At least four strategies may play a role in preventing morbidity and mortality associated with infection with DRSP. First, CDC is working with the Association of State and Territorial Public Health Laboratory Directors and the Council of State and Territorial Epidemiologists to develop strategies for more comprehensive surveillance for DRSP. This includes the screening of invasive pneumococcal isolates for resistance to PCN and other drugs that are likely to be used in treating cases (5). * Second, the optimal management strategies must be determined for infections with DRSP. In areas with high rates of pneumococcal resistance to extended spectrum cephalosporins, empiric therapy with vancomycin in addition to an extended spectrum cephalosporin should be considered for cases of meningitis potentially caused by S. pneumoniae until the results of culture and susceptibility testing are available. Third, because infection with DRSP is probably facilitated by increasing exposure to antimicrobial agents (4), strategies for rational antimicrobial use should be promoted. The emergence of DRSP indicates the need to reassess the efficacy of prophylactic antimicrobial drug regimens for otitis media and to develop new antimicrobial drugs for treatment of drug-resistant infection. Fourth, the Advisory Committee on Immunization Practices recommends that persons aged greater than or equal to 2 years who are at increased risk for serious pneumococcal infection and all persons aged greater than or equal to 65 years should receive 23-valent pneumococcal capsular polysaccharide vaccine (1). Although children aged less than 2 years are at increased risk for serious drug-resistant pneumococcal disease, pneumococcal vaccines are not immunogenic in this population; pneumococcal protein-conjugate vaccines are being evaluated for use in this age group.

References

  1. ACIP. Update on adult immunization: recommendations of the Immunization Practices Advisory Committee (ACIP). MMWR 1991;40(no. RR-12):42-4.

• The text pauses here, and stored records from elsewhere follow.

(** * Mini F1 telemetry dashboard: the comparison core of [app.py]

    A shallow embedding of [F1Service.compare_fastest], of the lap-time delta
    and the delta-time curve computed by the dashboard script, and of
    [F1Service.format_laptime], together with the properties the
    specification states about them.

    Numbers.  A Python/NumPy [float] is modelled by [pyfloat]: an exact
    rational, or [NaN].  Arithmetic is therefore the arithmetic of the reals
    restricted to the rationals: binary64 rounding and the infinities are
    outside the model.  A pandas [Timedelta] is an integer count of
    nanoseconds or [NaT], as pandas stores it.

    Library calls.  [np.linspace], [np.interp], [Series.min]/[Series.max],
    the builtins [max]/[min] and the float format specifications are
    transcribed from the behaviour of NumPy, pandas and CPython; in
    particular [np.interp] follows NumPy's [arr_interp] with its
    [binary_search_with_guess]. *)

From Stdlib Require Import ZArith QArith Qround Qminmax Qabs Lqa Lia.
From Stdlib Require Import Bool String Ascii DecimalString.
From Stdlib Require Import List Sorted Permutation OrderedTypeEx.
Import ListNotations.

Local Open Scope Q_scope.

(** ** Floats *)

Inductive pyfloat : Type :=
| Fin (q : Q)
| NaN.

Definition fbinop (op : Q -> Q -> Q) (a b : pyfloat) : pyfloat :=
  match a, b with
  | Fin x, Fin y => Fin (op x y)
  | _, _ => NaN
  end.

Definition fadd := fbinop Qplus.
Definition fsub := fbinop Qminus.
Definition fmul := fbinop Qmult.
Definition fdiv := fbinop Qdiv.

(** Comparisons: every comparison with [NaN] is false. *)
Definition fcmp (c : Q -> Q -> bool) (a b : pyfloat) : bool :=
  match a, b with
  | Fin x, Fin y => c x y
  | _, _ => false
  end.

Definition Qlt_bool (x y : Q) : bool := negb (Qle_bool y x).

Definition fle := fcmp Qle_bool.
Definition flt := fcmp Qlt_bool.
Definition fgt (a b : pyfloat) := flt b a.
Definition feqb := fcmp Qeq_bool.

Definition of_Z (z : Z) : pyfloat := Fin (inject_Z z).
Definition of_nat (n : nat) : pyfloat := of_Z (Z.of_nat n).

(** ** Exceptions *)

Inductive exn : Type :=
| ValueError (msg : string)
| OverflowError.

Inductive result (A : Type) : Type :=
| Ok (a : A)
| Raise (e : exn).
Arguments Ok {A} a.
Arguments Raise {A} e.

Definition bind {A B} (m : result A) (k : A -> result B) : result B :=
  match m with
  | Ok a => k a
  | Raise e => Raise e
  end.

Notation "x <- m ;; k" := (bind m (fun x => k))
  (at level 61, m at next level, right associativity).

(** ** pandas and builtins *)

(** [Series.min()] and [Series.max()] of a float column; [nan] when the
    column is empty. *)
Definition series_min (col : list Q) : pyfloat :=
  match col with
  | [] => NaN
  | x :: r => Fin (fold_left Qmin r x)
  end.

Definition series_max (col : list Q) : pyfloat :=
  match col with
  | [] => NaN
  | x :: r => Fin (fold_left Qmax r x)
  end.

(** The builtins [max(a, b)] and [min(a, b)]: the first argument is kept
    unless the second compares strictly beyond it. *)
Definition py_max (a b : pyfloat) : pyfloat := if fgt b a then b else a.
Definition py_min (a b : pyfloat) : pyfloat := if flt b a then b else a.

(** ** [np.linspace(start, stop, num)] with [endpoint=True] *)

Definition arange (n : nat) : list pyfloat := map of_nat (seq 0 n).

(** [y[-1] = v] *)
Definition set_last (y : list pyfloat) (v : pyfloat) : list pyfloat :=
  removelast y ++ [v].

Definition linspace (start stop : pyfloat) (num : nat) : list pyfloat :=
  let div := (num - 1)%nat in
  let delta := fsub stop start in
  let y := arange num in
  let y :=
    if (0 <? div)%nat then
      let step := fdiv delta (of_nat div) in
      if feqb step (of_Z 0)
      then map (fun v => fmul (fdiv v (of_nat div)) delta) y
      else map (fun v => fmul v step) y
    else map (fun v => fmul v delta) y in
  let y := map (fun v => fadd v start) y in
  if (1 <? num)%nat then set_last y stop else y.

(** ** [np.interp(x, xp, fp)] *)

(** [arr[i]] for a C index [i]. *)
Definition at_ (arr : list Q) (i : Z) : Q := nth (Z.to_nat i) arr 0.

(** [for (i = i0; i < len && key >= arr[i]; i++); return i - 1;] *)
Fixpoint linear_loop (fuel : nat) (key : Q) (arr : list Q) (len i : Z) : Z :=
  match fuel with
  | O => i
  | S f =>
      if (i <? len)%Z && Qle_bool (at_ arr i) key
      then linear_loop f key arr len (i + 1)
      else i
  end.

Definition linear_search (key : Q) (arr : list Q) (len i0 : Z) : Z :=
  (linear_loop (Z.to_nat len) key arr len i0 - 1)%Z.

(** [while (imin < imax) { imid = imin + ((imax - imin) >> 1); ... }] *)
Fixpoint bisect (fuel : nat) (key : Q) (arr : list Q) (imin imax : Z) : Z :=
  match fuel with
  | O => imin
  | S f =>
      if (imin <? imax)%Z then
        let imid := (imin + Z.shiftr (imax - imin) 1)%Z in
        if Qle_bool (at_ arr imid) key
        then bisect f key arr (imid + 1) imax
        else bisect f key arr imin imid
      else imin
  end.

Definition LIKELY_IN_CACHE_SIZE : Z := 8.

Definition binary_search_with_guess
    (key : Q) (arr : list Q) (len guess : Z) : Z :=
  if Qlt_bool (at_ arr (len - 1)) key then len
  else if Qlt_bool key (at_ arr 0) then (-1)%Z
  else if (len <=? 4)%Z then linear_search key arr len 1
  else
    let guess := if (len - 3 <? guess)%Z then (len - 3)%Z else guess in
    let guess := if (guess <? 1)%Z then 1%Z else guess in
    let fuel := Z.to_nat len in
    if Qlt_bool key (at_ arr guess) then
      if Qlt_bool key (at_ arr (guess - 1)) then
        let imax := (guess - 1)%Z in
        let imin :=
          if (LIKELY_IN_CACHE_SIZE <? guess)%Z
             && Qle_bool (at_ arr (guess - LIKELY_IN_CACHE_SIZE)) key
          then (guess - LIKELY_IN_CACHE_SIZE)%Z else 0%Z in
        (bisect fuel key arr imin imax - 1)%Z
      else (guess - 1)%Z
    else if Qlt_bool key (at_ arr (guess + 1)) then guess
    else if Qlt_bool key (at_ arr (guess + 2)) then (guess + 1)%Z
    else
      let imin := (guess + 2)%Z in
      let imax :=
        if (guess <? len - LIKELY_IN_CACHE_SIZE - 1)%Z
           && Qlt_bool key (at_ arr (guess + LIKELY_IN_CACHE_SIZE))
        then (guess + LIKELY_IN_CACHE_SIZE)%Z else len in
      (bisect fuel key arr imin imax - 1)%Z.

  2. Bluestone CD, ed. Pediatric otolaryngology. 2nd ed. Philadelphia: WB Saunders, 1990.

  3. Schappert SM. Office visits for otitis media: United States, 1975-90. Hyattsville, Maryland: US Department of Health and Human Services, Public Health Service, CDC, 1992. (Advance data no. 214).

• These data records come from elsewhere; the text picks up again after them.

(** * Vivteno: the polling and state-update engine of the website monitor

    A shallow embedding of the Bubble Tea program: the messages and
    commands of the event loop, [Update], the bodies of the commands
    ([pingWebsiteCmdWithContext], [fetchHealthCmdWithContext],
    [schedulePing]), [View] and the configuration checks of [main].

    The development follows the program for several websites
    ([src/unnamed/part_000], where every message carries the index of its
    target); the program for one website ([src/main.go]) is embedded in the
    module [Single] and the same facts are proved of it in [SingleFacts].

    Conventions.
    - A Go [int] is a [Z]; a [time.Duration] is a [Z] counting nanoseconds.
    - A Go [error] is an [option string]: [None] is [nil], [Some s] is an
      error whose [Error()] is [s].
    - A slice is a [list]; reading or writing outside its bounds panics,
      which the embedding writes as [None].
    - A [map[string]any] is an [option (gmap string Any)], [None] being the
      nil map.
    - A [tea.Cmd] is a closure; it is represented by the data it captures
      ([Cmd]) and its body is given by [call], a tree of I/O requests.
    - Functions of the Go standard library and of lipgloss are variables of
      the sections that use them. *)

From Stdlib Require Import ZArith String Ascii List Lia Bool DecimalString.
From stdpp Require Import base option list strings gmap.
Import ListNotations.

Local Open Scope string_scope.
Local Open Scope Z_scope.

(** ** Basic types *)

Definition error := option string.
Definition Duration := Z.

(** A [time.Time] is the number of nanoseconds since the Unix epoch. *)
Definition Time := Z.

(** A [*time.Location], by what it answers to a lookup: the abbreviation
    and the offset (seconds east of UTC) in use at a Unix second. *)
Definition Location := Z -> string * Z.

(** [time.Second], in nanoseconds. *)
Definition Second : Duration := 1000000000.

(** Constants for configuration and timeouts. *)
Definition DefaultSchedule : string := "10s".
Definition DefaultTCPTimeout : Duration := 5 * Second.
Definition DefaultSleepBackoff : Duration := 10 * Second.
Definition DefaultTCPPort : string := "80".
Definition HTTPSScheme : string := "https://".

(** ** Slices *)

(** [s[i]] as an expression: [None] is the index-out-of-range panic. *)
Definition index {A} (s : list A) (i : Z) : option A :=
  if decide (0 <= i) then s !! Z.to_nat i else None.

(** [s[i] = v]: [None] is the index-out-of-range panic. *)
Definition assign {A} (s : list A) (i : Z) (v : A) : option (list A) :=
  if decide (0 <= i < Z.of_nat (length s))
  then Some (<[Z.to_nat i := v]> s)
  else None.

(** [len(s)]. *)
Definition len {A} (s : list A) : Z := Z.of_nat (length s).

(** ** Commands and messages *)

(** The closures handed to the Bubble Tea runtime, by what they capture. *)
#[warnings="-register-all"] Inductive Cmd : Type :=
| PingClosure (website : string) (idx : Z)
| HealthClosure (website healthEndpoint : string) (idx : Z)
| SleepClosure (dur : Duration) (idx : Z)
| Quit
| Batch (cmds : list Cmd).

Section Engine.

(** The dynamic type of the values of a decoded JSON object. *)
Variable Any : Type.

(** [time.ParseDuration]: a duration, or the text of the error. *)
Variable ParseDuration : string -> Duration + string.

Inductive Msg : Type :=
| tickMsgWithIndex (Time_ : Time) (Index : Z)
| pingResultWithIndex (Result : string) (Err : error) (Index : Z)
| healthResultGenericWithIndex
    (Data : option (gmap string Any)) (Err : error) (Index : Z)
| KeyMsg (key : string)
| QuitMsg
| OtherMsg.

(** The struct [model] of the program for several websites, declared
    beside [initialModel] in [src/.github/workflows/codeql.yml]; the
    per-target fields are slices indexed by the target index.  Of the
    context [ctx] the record keeps its state, [cancelled]; of the function
    [cancel] it keeps whether it is non-nil. *)
Record model : Type := Model {
  websites : list string;
  schedule : string;
  healthEndpoint : list string;
  lastPing : list string;
  lastError : list string;
  lastHealthGeneric : list (option (gmap string Any));
  timezone : option Location;
  quit : bool;
  cancel : bool;
  cancelled : bool
}.

Definition set_lastPing (m : model) (v : list string) : model :=
  Model (websites m) (schedule m) (healthEndpoint m) v (lastError m)
        (lastHealthGeneric m) (timezone m) (quit m) (cancel m) (cancelled m).

Definition set_lastError (m : model) (v : list string) : model :=
  Model (websites m) (schedule m) (healthEndpoint m) (lastPing m) v
        (lastHealthGeneric m) (timezone m) (quit m) (cancel m) (cancelled m).

Definition set_lastHealthGeneric (m : model)
    (v : list (option (gmap string Any))) : model :=
  Model (websites m) (schedule m) (healthEndpoint m) (lastPing m)
        (lastError m) v (timezone m) (quit m) (cancel m) (cancelled m).

Definition set_quit (m : model) : model :=
  Model (websites m) (schedule m) (healthEndpoint m) (lastPing m)
        (lastError m) (lastHealthGeneric m) (timezone m) true (cancel m)
        (if cancel m then true else cancelled m).

(** ** Building the commands *)

Definition pingWebsiteCmdWithContext (website : string) (idx : Z) : Cmd :=
  PingClosure website idx.

Definition fetchHealthCmdWithContext
    (website healthEndpoint : string) (idx : Z) : Cmd :=
  HealthClosure website healthEndpoint idx.

(** The duration is parsed when the command is built, outside the closure;
    the boolean tells whether the [err != nil] branch was taken. *)
Definition scheduleDuration (schedule : string) : Duration * bool :=
  match ParseDuration schedule with
  | inl dur => (dur, false)
  | inr _ => (DefaultSleepBackoff, true)
  end.

Definition schedulePing (schedule : string) (idx : Z) : Cmd :=
  SleepClosure (fst (scheduleDuration schedule)) idx.

Definition isValidSchedule (s : string) : bool :=
  match ParseDuration s with
  | inl _ => true
  | inr _ => false
  end.

(** [Init]: one ping per website, batched. *)
Definition Init (m : model) : Cmd :=
  Batch (imap (fun i website => pingWebsiteCmdWithContext website (Z.of_nat i))
              (websites m)).

(** ** Update *)

(** The result is [None] when an index expression panics; the command is
    [None] when [Update] returns a nil [tea.Cmd]. *)
Definition Update (m : model) (msg : Msg) : option (model * option Cmd) :=
  match msg with
  | tickMsgWithIndex _ Index =>
      website ← index (websites m) Index;
      Some (m, Some (pingWebsiteCmdWithContext website Index))
  | pingResultWithIndex Result (Some err) Index =>
      le ← assign (lastError m) Index err;
      lp ← assign (lastPing m) Index "";
      lh ← assign (lastHealthGeneric m) Index None;
      let m := set_lastHealthGeneric (set_lastPing (set_lastError m le) lp) lh in
      Some (m, Some (schedulePing (schedule m) Index))
  | pingResultWithIndex Result None Index =>
      lp ← assign (lastPing m) Index Result;
      le ← assign (lastError m) Index "";
      let m := set_lastError (set_lastPing m lp) le in
      if decide (len (healthEndpoint m) > Index) then
        he ← index (healthEndpoint m) Index;
        if decide (he <> "") then
          website ← index (websites m) Index;
          he' ← index (healthEndpoint m) Index;
          Some (m, Some (fetchHealthCmdWithContext website he' Index))
        else Some (m, Some (schedulePing (schedule m) Index))
      else Some (m, Some (schedulePing (schedule m) Index))
  | healthResultGenericWithIndex Data None Index =>
      lh ← assign (lastHealthGeneric m) Index Data;
      let m := set_lastHealthGeneric m lh in
      Some (m, Some (schedulePing (schedule m) Index))
  | healthResultGenericWithIndex Data (Some err) Index =>
      lh ← assign (lastHealthGeneric m) Index None;
      le ← assign (lastError m) Index err;
      let m := set_lastError (set_lastHealthGeneric m lh) le in
      Some (m, Some (schedulePing (schedule m) Index))
  | KeyMsg key =>
      if decide (key = "ctrl+c" \/ key = "q")
      then Some (set_quit m, Some Quit)
      else Some (m, None)
  | QuitMsg | OtherMsg => Some (m, None)
  end.

End Engine.

Arguments tickMsgWithIndex {Any} Time_ Index.
Arguments pingResultWithIndex {Any} Result Err Index.
Arguments healthResultGenericWithIndex {Any} Data Err Index.
Arguments KeyMsg {Any} key.
Arguments QuitMsg {Any}.
Arguments OtherMsg {Any}.
Arguments websites {Any} m.
Arguments schedule {Any} m.
Arguments healthEndpoint {Any} m.
Arguments lastPing {Any} m.
Arguments lastError {Any} m.
Arguments lastHealthGeneric {Any} m.
Arguments timezone {Any} m.
Arguments quit {Any} m.
Arguments cancel {Any} m.
Arguments cancelled {Any} m.
Arguments Init {Any} m.
Arguments Update {Any} ParseDuration m msg.

(** ** Text helpers *)

(** The newline character of Go's ["\n"]. *)
Definition nl : string := String (ascii_of_nat 10) "".

(** The double quote character. *)
Definition dq : string := String (ascii_of_nat 34) "".

(** [%d] and [%v] of an integer. *)
Definition itoa (n : Z) : string := NilZero.string_of_int (Z.to_int n).

(** [strings.ContainsRune] for a one-byte rune. *)
Fixpoint containsByte (c : ascii) (s : string) : bool :=
  match s with
  | EmptyString => false
  | String d r => if Ascii.eqb c d then true else containsByte c r
  end.

(** [net.JoinHostPort]: a host holding a colon is put between brackets. *)
Definition JoinHostPort (host port : string) : string :=
  if containsByte ":" host
  then "[" +:+ host +:+ "]:" +:+ port
  else host +:+ ":" +:+ port.

(** ** The bodies of the commands *)

Record Request : Type := { Method : string; URL : string }.
Record Response : Type := { StatusCode : Z; Body : nat }.

Section Effects.

Variable Any : Type.

(** What a command asks of the outside world, indexed by the answer. *)
Inductive Event : Type -> Type :=
| NowE : Event Time
| SleepE (d : Duration) : Event unit
| DialE (timeout : Duration) (network address : string) : Event (nat + string)
| CloseConnE (conn : nat) : Event unit
| NewRequestE (method url : string) : Event (Request + string)
| DoE (req : Request) : Event (Response + string)
| ReadAllE (body : nat) : Event (string + string)
| CloseBodyE (body : nat) : Event unit
| RangeE (data : gmap string Any) : Event (list (string * Any)).

(** A computation: it returns, panics, or asks the world and goes on. *)
Inductive IO (A : Type) : Type :=
| Ret (a : A)
| Crash
| Vis (X : Type) (e : Event X) (k : X -> IO A).

Arguments Ret {A} a.
Arguments Crash {A}.
Arguments Vis {A X} e k.

Fixpoint io_bind {A B} (f : A -> IO B) (p : IO A) : IO B :=
  match p with
  | Ret a => f a
  | Crash => Crash
  | Vis e k => Vis e (fun x => io_bind f (k x))
  end.

#[local] Instance IO_ret : MRet IO := fun A a => Ret a.
#[local] Instance IO_bind : MBind IO := fun A B f p => io_bind f p.

Definition trigger {X} (e : Event X) : IO X := Vis e Ret.

(** A request made to the world; a trace is the list of the requests a
    run has made, in order. *)
Inductive Call : Type := MkCall (X : Type) (e : Event X).

Inductive Outcome (A : Type) : Type :=
| Returned (a : A)
| Panicked.

Arguments Returned {A} a.
Arguments Panicked {A}.

(** Running a computation against a world [h] with state [w]. *)
Fixpoint run {A W} (h : forall X, Event X -> W -> X * W) (p : IO A) (w : W)
  : Outcome A * list Call * W :=
  match p with
  | Ret a => (Returned a, [], w)
  | Crash => (Panicked, [], w)
  | Vis e k =>
      let '(x, w1) := h _ e w in
      let '(o, t, w2) := run h (k x) w1 in
      (o, MkCall _ e :: t, w2)
  end.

  4. Klugman KP. Pneumococcal resistance to antibiotics. Clin Micro Rev 1990;3:171-96.

  5. National Committee for Clinical Laboratory Standards. Methods for dilution antimicrobial susceptibility tests for bacteria that grow aerobically -- third edition; approved standard. Villanova, Pennsylvania: National Committee for Clinical Laboratory Standards, 1993. (NCCLS document M7-A3; vol 12, no. 25).

  6. Spika JS, Facklam RR, Plikaytis BD, Oxtoby MJ. Antimicrobial resistance of Streptococcus pneumoniae in the United States, 1979- 1987. J Infect Dis 1991;163:1273-8.

  7. Butler JC, Breiman RF, Facklam RR, Pneumococcal Working Group. Emergence of drug-resistant pneumococci in the United States {Abstract no. 1182}. In: Program and abstracts of the 33rd Interscience Conference on Antimicrobial Agents and Chemotherapy. Washington, DC: American Society for Microbiology, 1993:336.

  8. Applebaum PC. Antimicrobial resistance in Streptococcus pneumoniae: an overview. Clin Infect Dis 1992;15:77-83.

  9. Chesney PJ. The escalating problem of antimicrobial resistance in Streptococcus pneumoniae. Am J Dis Child 1992;146:912-6.

  10. National Committee for Clinical Laboratory Standards. Performance standards for antimicrobial disk susceptibility tests -- fifth edition; approved standard. Villanova, Pennsylvania: National Committee for Clinical Laboratory Standards, 1993. (NCCLS document M2-A5; vol 13, no. 24).

Invasive pneumococcal isolates should be screened for PCN resistance using a 1 ug oxacillin disk (10) and MICs determined by dilution methods for isolates with oxacillin zone sizes less than or equal to 19 mm (5).